** Opening SOURCE DATA block **

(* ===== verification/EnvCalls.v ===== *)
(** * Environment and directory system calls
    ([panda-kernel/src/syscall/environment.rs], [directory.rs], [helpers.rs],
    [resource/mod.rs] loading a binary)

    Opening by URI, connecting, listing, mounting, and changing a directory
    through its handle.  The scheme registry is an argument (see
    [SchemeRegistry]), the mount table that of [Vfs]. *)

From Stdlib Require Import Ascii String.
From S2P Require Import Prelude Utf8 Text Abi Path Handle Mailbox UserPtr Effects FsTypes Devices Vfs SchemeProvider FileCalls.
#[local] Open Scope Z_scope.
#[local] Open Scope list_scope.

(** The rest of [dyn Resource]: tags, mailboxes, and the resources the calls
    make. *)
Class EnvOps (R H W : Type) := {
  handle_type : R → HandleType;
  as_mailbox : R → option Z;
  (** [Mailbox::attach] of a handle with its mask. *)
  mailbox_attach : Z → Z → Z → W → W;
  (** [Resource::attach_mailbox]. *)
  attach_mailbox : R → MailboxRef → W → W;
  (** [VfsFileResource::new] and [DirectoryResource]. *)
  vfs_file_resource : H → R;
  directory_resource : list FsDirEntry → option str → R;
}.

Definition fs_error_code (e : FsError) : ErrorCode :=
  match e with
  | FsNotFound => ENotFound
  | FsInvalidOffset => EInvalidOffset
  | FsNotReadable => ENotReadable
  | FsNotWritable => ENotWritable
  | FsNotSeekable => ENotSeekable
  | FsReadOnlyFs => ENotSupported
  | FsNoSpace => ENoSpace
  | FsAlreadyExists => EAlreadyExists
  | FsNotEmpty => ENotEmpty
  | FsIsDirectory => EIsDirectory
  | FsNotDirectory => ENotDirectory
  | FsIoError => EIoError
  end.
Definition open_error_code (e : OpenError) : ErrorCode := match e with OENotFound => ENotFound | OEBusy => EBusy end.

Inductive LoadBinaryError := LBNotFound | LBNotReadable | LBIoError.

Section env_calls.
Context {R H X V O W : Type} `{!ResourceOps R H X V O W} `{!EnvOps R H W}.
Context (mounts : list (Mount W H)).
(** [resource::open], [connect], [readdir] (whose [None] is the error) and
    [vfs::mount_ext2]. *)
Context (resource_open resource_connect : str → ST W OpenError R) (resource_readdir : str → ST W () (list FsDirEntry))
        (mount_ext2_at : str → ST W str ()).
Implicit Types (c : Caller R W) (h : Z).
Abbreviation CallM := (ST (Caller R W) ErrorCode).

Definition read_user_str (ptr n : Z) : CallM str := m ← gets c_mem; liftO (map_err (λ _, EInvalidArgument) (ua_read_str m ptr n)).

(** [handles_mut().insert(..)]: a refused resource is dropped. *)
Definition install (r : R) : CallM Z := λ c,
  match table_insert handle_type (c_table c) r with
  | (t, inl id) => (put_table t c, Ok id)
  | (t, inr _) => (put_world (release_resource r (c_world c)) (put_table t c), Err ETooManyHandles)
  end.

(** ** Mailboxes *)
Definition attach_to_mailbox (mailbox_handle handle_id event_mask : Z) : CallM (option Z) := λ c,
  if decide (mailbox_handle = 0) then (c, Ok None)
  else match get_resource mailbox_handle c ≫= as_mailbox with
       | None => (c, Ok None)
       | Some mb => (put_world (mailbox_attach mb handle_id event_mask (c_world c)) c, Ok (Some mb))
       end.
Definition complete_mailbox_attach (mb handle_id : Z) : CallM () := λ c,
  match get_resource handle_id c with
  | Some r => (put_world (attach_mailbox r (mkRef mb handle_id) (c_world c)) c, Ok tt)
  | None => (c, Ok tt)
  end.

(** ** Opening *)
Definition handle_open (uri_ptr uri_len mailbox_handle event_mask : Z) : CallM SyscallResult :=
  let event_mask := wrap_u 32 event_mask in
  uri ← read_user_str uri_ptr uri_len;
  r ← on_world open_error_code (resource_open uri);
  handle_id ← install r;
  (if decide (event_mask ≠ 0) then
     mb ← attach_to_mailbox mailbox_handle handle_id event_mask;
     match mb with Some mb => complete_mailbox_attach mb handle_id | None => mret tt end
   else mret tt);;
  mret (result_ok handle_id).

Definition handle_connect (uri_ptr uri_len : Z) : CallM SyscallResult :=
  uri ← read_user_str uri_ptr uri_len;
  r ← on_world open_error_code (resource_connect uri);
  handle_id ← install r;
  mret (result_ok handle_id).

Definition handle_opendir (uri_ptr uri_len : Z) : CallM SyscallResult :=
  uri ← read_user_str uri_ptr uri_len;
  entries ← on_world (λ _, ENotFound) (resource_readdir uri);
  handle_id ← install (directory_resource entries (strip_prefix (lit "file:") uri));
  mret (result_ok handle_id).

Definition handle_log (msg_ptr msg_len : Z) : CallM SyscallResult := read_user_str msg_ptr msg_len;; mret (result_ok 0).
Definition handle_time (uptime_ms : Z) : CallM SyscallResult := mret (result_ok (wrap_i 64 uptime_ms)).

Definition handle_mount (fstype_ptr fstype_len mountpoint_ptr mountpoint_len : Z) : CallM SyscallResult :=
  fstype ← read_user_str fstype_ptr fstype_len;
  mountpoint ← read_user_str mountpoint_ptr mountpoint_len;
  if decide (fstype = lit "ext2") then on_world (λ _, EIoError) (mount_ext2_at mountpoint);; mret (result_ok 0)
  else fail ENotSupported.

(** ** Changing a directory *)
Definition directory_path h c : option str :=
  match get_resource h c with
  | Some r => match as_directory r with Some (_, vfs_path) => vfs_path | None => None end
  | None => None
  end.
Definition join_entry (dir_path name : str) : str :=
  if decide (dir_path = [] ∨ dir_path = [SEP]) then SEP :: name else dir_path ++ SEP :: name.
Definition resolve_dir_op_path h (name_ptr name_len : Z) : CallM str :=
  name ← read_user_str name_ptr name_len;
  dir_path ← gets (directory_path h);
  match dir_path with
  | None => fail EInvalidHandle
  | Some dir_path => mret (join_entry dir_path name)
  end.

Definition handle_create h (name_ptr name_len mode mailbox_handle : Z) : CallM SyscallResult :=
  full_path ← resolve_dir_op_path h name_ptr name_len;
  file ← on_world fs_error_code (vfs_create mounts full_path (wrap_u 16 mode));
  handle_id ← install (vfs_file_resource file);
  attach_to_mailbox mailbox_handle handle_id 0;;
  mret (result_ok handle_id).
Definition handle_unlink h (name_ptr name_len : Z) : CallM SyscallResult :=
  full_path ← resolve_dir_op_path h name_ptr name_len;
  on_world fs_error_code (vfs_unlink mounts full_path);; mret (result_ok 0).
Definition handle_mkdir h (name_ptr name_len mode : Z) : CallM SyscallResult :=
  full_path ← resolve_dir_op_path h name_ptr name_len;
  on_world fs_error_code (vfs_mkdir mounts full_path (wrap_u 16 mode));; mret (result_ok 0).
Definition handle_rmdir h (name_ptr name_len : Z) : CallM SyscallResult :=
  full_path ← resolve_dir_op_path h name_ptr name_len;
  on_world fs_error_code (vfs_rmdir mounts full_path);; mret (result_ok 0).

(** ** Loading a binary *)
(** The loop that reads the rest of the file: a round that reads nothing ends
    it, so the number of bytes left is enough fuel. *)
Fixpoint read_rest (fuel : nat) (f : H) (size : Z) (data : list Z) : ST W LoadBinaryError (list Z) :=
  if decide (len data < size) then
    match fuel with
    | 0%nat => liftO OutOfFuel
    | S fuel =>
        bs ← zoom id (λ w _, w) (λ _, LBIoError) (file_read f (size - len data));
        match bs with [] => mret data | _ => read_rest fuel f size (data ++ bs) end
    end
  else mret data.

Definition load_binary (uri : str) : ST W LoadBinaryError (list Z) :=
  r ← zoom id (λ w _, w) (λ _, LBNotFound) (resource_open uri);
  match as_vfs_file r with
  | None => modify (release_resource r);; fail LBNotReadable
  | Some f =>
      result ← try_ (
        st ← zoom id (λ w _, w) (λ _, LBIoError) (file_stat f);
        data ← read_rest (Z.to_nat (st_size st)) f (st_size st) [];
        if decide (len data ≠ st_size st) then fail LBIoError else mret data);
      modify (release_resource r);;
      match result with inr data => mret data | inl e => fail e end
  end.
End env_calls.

** Closing SOURCE DATA block **

WORK REQUIRED: Among the entries above, locate the lines containing "match get_resource handle_id c with" and "else mret tt);;", and transcribe exactly those two lines and all lines between.

OUTPUT FOR THIS TASK:
  match get_resource handle_id c with
  | Some r => (put_world (attach_mailbox r (mkRef mb handle_id) (c_world c)) c, Ok tt)
  | None => (c, Ok tt)
  end.

(** ** Opening *)
Definition handle_open (uri_ptr uri_len mailbox_handle event_mask : Z) : CallM SyscallResult :=
  let event_mask := wrap_u 32 event_mask in
  uri ← read_user_str uri_ptr uri_len;
  r ← on_world open_error_code (resource_open uri);
  handle_id ← install r;
  (if decide (event_mask ≠ 0) then
     mb ← attach_to_mailbox mailbox_handle handle_id event_mask;
     match mb with Some mb => complete_mailbox_attach mb handle_id | None => mret tt end
   else mret tt);;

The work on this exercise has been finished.